From the line with "None => s1 = s" to the line with "destruct (rm_run (hook_addr", retype every line exactly, including those two, and leave out the rest of the data below.

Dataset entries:
+++

(** Whether a process may use a line. *)
Definition may_line (s : priv) (vector : Z) : bool :=
  negb (has (s_flags s) CHECK_IRQ) ||
  existsb (fun i => default 0 (s_irq_tab (s_res s) !! i) =? vector) (seqZ 0 (s_nr_irq (s_res s))).

Definition may_use (k : kstate) (ep vector : Z) : bool :=
  match procs k !! target ep with
  | Some r => match privs k !! p_priv r with Some s => may_line s vector | None => false end
  | None => false
  end.

Lemma owner_facts k ep :
  kbase k -> owner k ep -> exists r s, procs k !! target ep = Some r /\ p_endpoint r = ep /\ privs k !! p_priv r = Some s /\
    p_priv r <> null_priv /\ ep <> NONE.
Proof.
  intros Hk [Hl _]. destruct (live_slot _ _ Hl) as (r & Hr & _ & Er & _).
  destruct (kbase_priv _ _ _ Hk (live_target _ _ Hl) Hr) as (Hi & s & Hs & _). exists r, s. split_and!; try done.
  - unfold priv_nr, null_priv in *. lia.
  - intros ->. destruct Hl as (v & _ & Hok & _). done.
Qed.

Lemma may_irq_run k ep vector r s :
  procs k !! target ep = Some r -> privs k !! p_priv r = Some s ->
  may_irq (target ep) vector k = Some (may_use k ep vector, k).
Proof.
  intros Hr Hs. unfold may_irq, may_use, may_line. rewrite (bind_run _ _ _ _ _ (rdp_run s_flags _ _ _ _ Hr Hs)).
  rewrite (bind_run _ _ _ _ _ (rdp_run s_res _ _ _ _ Hr Hs)). by rewrite Hr, Hs.
Qed.

(** The hook for the policy is taken out of its list, if it is in one. *)
Lemma choose_run s ls ep nid :
  irq_inv 0 s ls -> ep <> NONE ->
  exists s1 ls1, (o ← find_hook (fun h => (h_proc_nr_e h =? ep) && (h_notify_id h =? nid)) hook_slots;
     match o with
     | Some i => rm_irq_handler (hook_addr i);; mret (Some i)
     | None => find_hook (fun h => h_proc_nr_e h =? NONE) hook_slots
     end) s = Some (a_choose ep nid (irq_abs s), s1) /\ ikern s1 = ikern s /\
    match a_choose ep nid (irq_abs s) with
    | Some i => irq_inv (hook_addr i) s1 ls1 /\ (forall p, p <> hook_addr i -> irq_abs s1 !! p = irq_abs s !! p) /\
        is_Some (irq_hooks s1 !! hook_addr i)
    | None => s1 = s
    end.
Proof.
  intros Hi Hep. assert (Hrange : forall i, i ∈ hook_slots -> 0 <= i < NR_IRQ_HOOKS) by (intros i ?%elem_of_seqZ; lia).
  assert (Hh : forall i h, hk s (hook_addr i) = Some h -> irq_abs s !! hook_addr i = abs_hook s h)
    by (intros i h E; by rewrite irq_abs_lookup, E).
  assert (find_hook (fun h => (h_proc_nr_e h =? ep) && (h_notify_id h =? nid)) hook_slots s =
    Some (a_find (mine ep nid) (irq_abs s) hook_slots, s)) as E1.
  { apply (find_run s ls); [done|done| |done]. intros i h E. rewrite (Hh i h E). unfold abs_hook, mine.
    destruct (Z.eqb_spec (h_proc_nr_e h) NONE) as [->|]; [|done]. destruct (Z.eqb_spec NONE ep); [by subst|done]. }
  rewrite (bind_run _ _ _ _ _ E1). clear E1.
  unfold a_choose. destruct (a_find (mine ep nid) (irq_abs s) hook_slots) as [i|] eqn:Ef.
  - apply a_find_spec in Ef as [Hs Hm]. destruct (irq_abs s !! hook_addr i) as [h1|] eqn:Eh; [|done].
    apply abs_used in Eh as (h0 & Hh0 & Hu & _). pose proof Hh0 as (h & Hhi & <-)%hk_Some.
    destruct (rm_run (hook_addr i) s ls h Hi Hhi Hu) as (s1 & E1 & Hi1 & Ek1 & Ehk & Eabs). exists s1. eexists.
    rewrite (bind_run _ _ _ _ _ E1). split_and!; [done|done|done|done|]. pose proof (Ehk (hook_addr i)) as E2. rewrite Hh0 in E2.
    apply hk_Some in E2 as (h2 & -> & _). by eexists.
  - rewrite (find_run s ls unused _ _ Hi Hrange); [|intros i h E; rewrite (Hh i h E); unfold abs_hook, unused; by destruct (_ =? NONE)|done].
    exists s, ls. split; [done|]. split; [done|]. destruct (a_find unused (irq_abs s) hook_slots) as [i|] eqn:Eu; [|done].
    apply a_find_spec in Eu as [Hs Hm]. assert (is_Some (hk s (hook_addr i))) as [h0 Hh0]
      by (apply (ii_dom _ _ _ Hi); unfold hook_addr; specialize (Hrange i Hs); lia).
    split_and!; [eapply free_detach; [done|exact Hh0|]|done|by apply hk_Some in Hh0 as (h & -> & _); eexists].
    rewrite (Hh i h0 Hh0) in Hm. unfold abs_hook in Hm. by destruct (Z.eqb_spec (h_proc_nr_e h0) NONE).
Qed.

+++

_Task solution_
    | None => s1 = s
    end.
Proof.
  intros Hi Hep. assert (Hrange : forall i, i ∈ hook_slots -> 0 <= i < NR_IRQ_HOOKS) by (intros i ?%elem_of_seqZ; lia).
  assert (Hh : forall i h, hk s (hook_addr i) = Some h -> irq_abs s !! hook_addr i = abs_hook s h)
    by (intros i h E; by rewrite irq_abs_lookup, E).
  assert (find_hook (fun h => (h_proc_nr_e h =? ep) && (h_notify_id h =? nid)) hook_slots s =
    Some (a_find (mine ep nid) (irq_abs s) hook_slots, s)) as E1.
  { apply (find_run s ls); [done|done| |done]. intros i h E. rewrite (Hh i h E). unfold abs_hook, mine.
    destruct (Z.eqb_spec (h_proc_nr_e h) NONE) as [->|]; [|done]. destruct (Z.eqb_spec NONE ep); [by subst|done]. }
  rewrite (bind_run _ _ _ _ _ E1). clear E1.
  unfold a_choose. destruct (a_find (mine ep nid) (irq_abs s) hook_slots) as [i|] eqn:Ef.
  - apply a_find_spec in Ef as [Hs Hm]. destruct (irq_abs s !! hook_addr i) as [h1|] eqn:Eh; [|done].
    apply abs_used in Eh as (h0 & Hh0 & Hu & _). pose proof Hh0 as (h & Hhi & <-)%hk_Some.
    destruct (rm_run (hook_addr i) s ls h Hi Hhi Hu) as (s1 & E1 & Hi1 & Ek1 & Ehk & Eabs). exists s1. eexists.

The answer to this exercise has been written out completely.